Starmer has faced repeated questions about that decision, and about urging voters to support Corbyn, a divisive figure under whose leadership the party was hammered in the 2019 election.

He said he wanted to stay and fight to change Labour, arguing that "leaders are temporary, but political parties are permanent."

After Corbyn led Labour to election defeats in 2017 and 2019 — the latter the party’s worst result since 1935 — Labour picked Starmer to lead efforts to rebuild.

His leadership has coincided with a turbulent period that saw Britain suffer through the COVID-19 pandemic, leave the EU, absorb the economic shock of Russia’s invasion of Ukraine and endure economic turmoil from Liz Truss’ turbulent 49-day term as prime minister in 2022.

Voters are weary from a cost-of-living crisis, a wave of public sector strikes and political turmoil that saw the Conservative Party dispatch two prime ministers within weeks in 2022 — Boris Johnson and Truss — before installing Sunak to try to steady the ship.

Starmer imposed discipline on a party with a well-earned reputation for internal division, ditched some of Corbyn’s socialist policies and apologized for antisemitism that an internal investigation concluded had been allowed to spread under Corbyn.

Starmer promised "a culture change in the Labour Party." His mantra is now "country before party."

Starmer has promised voters that a Labour government can ease Britain’s chronic housing crisis and repair its fraying public services, especially the creaking health service — but without imposing tax increases or deepening the public debt.

"While I don’t think anyone is particularly excited about Keir Starmer, I think he has done a good job of situating himself as the kind of competent grown up in the room who is going to be able to bring government back to where it belongs," said Lise Butler, senior lecturer in modern history at City University of London.

Starmer will face pressure to deliver quickly.
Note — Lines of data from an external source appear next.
(* ===== verification/SMTProof.v ===== *)
(** * SMTProof: what [Verify] establishes

    verify.go for a proof of one query: an accepted proof tells the truth about
    the key, if the key of the query has the length of the trie's keys and the
    hashes involved do not collide.  [Verify] does not check that length, and it
    does not bound the bitmap: both gaps are shown on concrete proofs. *)

From S2P Require Import Prelude Collection Codec CodecSpec Message Crypto SMT SMTSpec SMTMap SMTUpdate.

(** ** Subtrees at a path *)

Fixpoint at_path (t : tree) (p : list bool) {struct p} : option tree :=
  match p with
  | [] => Some t
  | b :: p => match t with Branch l r => at_path (if (b : bool) then r else l) p | _ => None end
  end.

Lemma at_path_snoc t p b s l r : at_path t p = Some (Branch l r) → s = (if (b : bool) then r else l) → at_path t (p ++ [b]) = Some s.
Proof.
  revert t. induction p as [|x p IH]; intros t Ht Hs.
  - injection Ht as ->. subst s. by destruct b.
  - cbn in *. destruct t; [done..|]. by apply IH.
Qed.

Lemma at_path_subtrees t p s : at_path t p = Some s → s ∈ subtrees t.
Proof.
  revert t. induction p as [|b p IH]; intros t; cbn; [intros [= ->]; apply subtrees_self|].
  destruct t as [| |l r]; [done..|]. intros Hs%IH. cbn. rewrite elem_of_cons, elem_of_app. destruct b; auto.
Qed.

(** The subtree at a path is the tree of the map below it. *)
Lemma at_path_build L p0 p M s :
  wf_map L p0 M → (length p0 ≤ 8 * L)%nat → at_path (build (8 * L - length p0) (length p0) M) p = Some s →
  ∃ M', s = build (8 * L - length (p0 ++ p)) (length (p0 ++ p)) M' ∧ wf_map L (p0 ++ p) M' ∧
    (length (p0 ++ p) ≤ 8 * L)%nat ∧ ∀ k, in_region L (p0 ++ p) k → M' !! k = M !! k.
Proof.
  revert p0 M. induction p as [|b p IH]; intros p0 M HM Hlen; cbn [at_path].
  { intros [= <-]. exists M. by rewrite app_nil_r. }
  pose proof (build_inv L (8 * L - length p0) p0 M HM ltac:(lia)) as Hinv.
  destruct (build (8 * L - length p0) (length p0) M) as [| |l r] eqn:Eb; [done..|].
  destruct Hinv as (_ & _ & _ & _ & _ & _ & _ & Hpos).
  rewrite (tree_at_join L p0 M) in Eb by (done || lia). apply join_branch in Eb as [<- <-].
  intros Hs. destruct (IH (p0 ++ [b]) (side (length p0) b M)) as (M' & Es & HM' & Hl' & Hk).
  - apply wf_side; [lia|done].
  - rewrite length_app. cbn. lia.
  - by destruct b.
  - rewrite <-app_assoc in *. cbn [app] in *. exists M'. split_and!; [done..|]. intros k Hr. rewrite Hk by done.
    apply option_eq. intros v. rewrite side_lookup. split; [by intros [? _]|]. intros Hv. split; [done|].
    destruct Hr as [Hkl Hko Hp]. assert (in_region L (p0 ++ [b]) k) as [_ [Hb _]]%region_snoc; [|done].
    split; [done..|]. apply (f_equal (take (length (p0 ++ [b])))) in Hp. rewrite take_take in Hp.
    rewrite Nat.min_l in Hp by (rewrite !length_app; cbn; lia). rewrite Hp.
    change (b :: p) with ([b] ++ p). rewrite app_assoc. by rewrite take_app_length.
Qed.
He has already dismayed some supporters by watering down a pledge to spend billions investing in green technology, saying a Labour government would not borrow more to fund public spending.

Starmer was a strong opponent of Britain’s decision to leave the European Union, but now says a Labour government won’t seek to reverse Brexit, another disappointment to many in the party.

"A lot of people on the left will accuse him of letting them down, betraying socialist principles. And a lot of people on the right accuse him of flip-flopping," said Tim Bale, professor of politics at Queen Mary University of London.

"But, hey, if that’s what it takes to win, then I think that tells you something about Starmer’s character. He will do whatever it takes — and has done whatever it takes — to get into government."